*** Block opens ***

(* ===== verification/PgConnector.v ===== *)
(** The PostgreSQL source connector around its handler (internal/source/postgres): config.go
    and the rest of connector.go: initialising, starting, the loop that receives, stopping,
    positions and definitions of tables.

    The server is a parameter: what it answers to connections and replication commands
    ([pg_server], [pg_init]) and what it sends ([pg_received]).  What the connector asks of
    it is kept in order ([pg_request]). *)
From Stdlib Require Import ZArith Lia SpecFloat.
From Stdlib Require String Strings.Byte.
From stdpp Require Import prelude countable gmap strings list fin_maps pretty sorting.
From S2P Require Import Prelude Events SchemaHistory TargetStore TableLifecycle Scope BinlogConsumer LogMiner SQLSink PgOutput Offsets BinlogSyncer MySQLConnector DocumentSinks MongoSink SQLServerReader SQLServerConnector MongoSource.
Local Open Scope Z_scope.

Definition src_ErrNotInitialized : goerror := ErrCode "DS:Source:NotInitialized".

(** ** config.go *)

Record PgSrcConfig := mkPgSrcConfig {
  pq_Host : string;
  pq_Port : Z;
  pq_User : string;
  pq_Password : string;
  pq_Database : string;
  pq_PluginName : string;
  pq_SlotName : string;
  pq_CreateSlot : bool;
  pq_DropSlotOnStop : bool;
  pq_PublicationName : string;
  pq_CreatePublication : bool;
  pq_Schemas : list string;
  pq_Tables : gmap string string;
  pq_StartLSN : Z;                             (* uint64 *)
  pq_SnapshotMode : string;
  pq_SnapshotThreads : Z;
  pq_Timezone : string;
  pq_SSLMode : string;
  pq_SSLCert : string;
  pq_SSLKey : string;
  pq_SSLRootCert : string;
  pq_MaxConnections : Z;
  pq_MaxIdle : Z;
  pq_ConnectTimeout : Z;
  pq_ReplicationTimeout : Z;
  pq_HeartbeatInterval : Z;
  pq_StatusInterval : Z;
  pq_OffsetBackend : string;
  pq_OffsetPath : string;
  pq_OffsetFlushMs : Z;
  pq_OffsetEtcdAddrs : string
}.

Definition psrc_DefaultConfig : PgSrcConfig :=
  mkPgSrcConfig "" 5432 "" "" "" "pgoutput" "datastream_slot" true false "datastream_pub" true ["public"] ∅ 0 "initial" 1 "UTC"
    "" "" "" "" 10 5 30 30 30 10 "file" "" 1000 "".

Definition psrc_Validate (c : PgSrcConfig) : result unit :=
  if bool_decide (pq_Host c = "") then Err src_ErrInvalidConfig
  else if bool_decide (pq_User c = "") then Err src_ErrInvalidConfig
  else if bool_decide (pq_Database c = "") then Err src_ErrInvalidConfig
  else if bool_decide (pq_SlotName c = "") then Err src_ErrInvalidConfig
  else Ok tt.

(** [uint64(f)]: truncation; out of range the language leaves the value to the
    implementation. *)
Definition uint64_of_float64 (f : spec_float) : Z :=
  match f with
  | S754_finite false m e =>
      let a := if 0 <=? e then Z.pos m * 2 ^ e else Z.pos m / 2 ^ (- e) in
      if a <? 2 ^ 64 then a else 2 ^ 63
  | _ => u64 (int_of_float64 f)
  end.

Section Config.
Context `{RX : Regexp}.

Definition so_uint64 (c : source_Config) (name : string) : option Z :=
  match so_Properties c !! name with Some (PValue (VFloat64 f)) => Some (uint64_of_float64 f) | _ => None end.

(** The schemas of the filters are added to the default's, empty ones too. *)
Definition psrc_parseConfig (config : source_Config) : PgSrcConfig :=
  let d := psrc_DefaultConfig in
  let conn := so_Connection config in
  mkPgSrcConfig (cc_Host conn) (cc_Port conn) (cc_User conn) (cc_Password conn) (cc_Database conn)
    (default (pq_PluginName d) (so_string config "pluginName"))
    (default (pq_SlotName d) (so_string config "slotName"))
    (default (pq_CreateSlot d) (so_bool config "createSlot"))
    (default (pq_DropSlotOnStop d) (so_bool config "dropSlotOnStop"))
    (default (pq_PublicationName d) (so_string config "publicationName"))
    (pq_CreatePublication d)
    (pq_Schemas d ++ (tf_Schema <$> so_Tables config)) (pq_Tables d)
    (default (pq_StartLSN d) (so_uint64 config "startLsn"))
    (default (pq_SnapshotMode d) (so_string config "snapshotMode"))
    (pq_SnapshotThreads d)
    (default (pq_Timezone d) (so_string config "timezone"))
    (default (pq_SSLMode d) (so_string config "sslMode"))
    (pq_SSLCert d) (pq_SSLKey d) (pq_SSLRootCert d) (pq_MaxConnections d) (pq_MaxIdle d) (pq_ConnectTimeout d)
    (pq_ReplicationTimeout d) (pq_HeartbeatInterval d) (pq_StatusInterval d)
    (so_OffsetBackend config) (so_OffsetPath config) (so_OffsetFlush config) (pq_OffsetEtcdAddrs d).
End Config.

(** What the handler reads of it. *)
Definition handler_config (c : PgSrcConfig) : PgConfig := mkPgConfig (pq_Database c) (pq_Schemas c) (pq_Tables c).

(** The errors at the ends of the two iterations are not asked for. *)
Definition pg_querySchema (a : schema_answer) (database table : string) : result TableInfo :=
  match sa_columns a with
  | Err e => Err (ErrWrapf "failed to query columns" e)
  | Ok (rows, _) =>
      columns ← scan_all "failed to scan column"
                  (λ c, mkColumnInfo (cd_name c) (cd_type c) (bool_decide (cd_nullable c = "YES")) 0 0) rows;
      match sa_keys a with
      | Err e => Err (ErrWrapf "failed to query primary key" e)
      | Ok (rows, _) =>
          keys ← scan_all "failed to scan primary key column" id rows;
          Ok (mkTableInfo database "" table keys [] columns)
      end
  end.

(** ** The server *)

Inductive pg_request :=
  | ReqCreateSlot (slot plugin : string)
  | ReqStart (slot : string) (lsn : Z) (publication : string)
  | ReqStatus (lsn : Z)                        (* written, flushed and applied *)
  | ReqDropSlot (slot : string).

Record pg_server := mkPgServer {
  sv_connect : result unit;
  sv_identify : result Z;
  sv_start : Z → result unit
}.

Record pg_init (O : Type) := mkPgInit {
  pi_open : result unit;
  pi_ping : result unit;
  pi_parser : option DDLParser;                (* the registry's *)
  pi_storage : string → string → Z → result O
}.
Arguments mkPgInit {_} _ _ _ _.
Arguments pi_open {_} _.
Arguments pi_ping {_} _.
Arguments pi_parser {_} _.
Arguments pi_storage {_} _ _ _ _.

(** What [ReceiveMessage] gives: an error; copy data (with the flag of a keepalive that asks
    for a reply); copy data that does not parse, or without a byte; another message. *)
Inductive pg_received :=
  | RecvErr (e : goerror)
  | RecvData (d : CopyData) (replyRequested : bool)
  | RecvBad (e : goerror)
  | RecvEmpty
  | RecvOther.

(** One turn of the loop: the ticker, or a message; [room] is whether the error channel
    takes an error within five seconds. *)
Inductive pg_turn := Tick | Recv (now : time) (r : pg_received) (room : bool).

(** ** connector.go *)

Section Connector.
Context {O : Type} `{!Storage O} `{RX : Regexp}.
Context (format_ts : time → string).

(** The handler is part of [pn_src]; [pn_handler] is its parser, once it exists. *)
Record PgConnector := mkPgConnector {
  pn_config : option PgSrcConfig;
  pn_state : SourceState;
  pn_message : string;
  pn_src : PgSource;
  pn_handler : option (option DDLParser);
  pn_errors : list goerror;
  pn_stopClosed : bool;
  pn_conn : bool;
  pn_db : bool;
  pn_ddlParser : option DDLParser;
  pn_offset : option O;
  pn_taskID : string;
  pn_scope : option SyncScope;
  pn_requests : list pg_request
}.
Implicit Types c : PgConnector.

*** Block closes ***

Your objective.
The string "false" appears in how many lines above? Answer with the number only.

Finished exercise.
2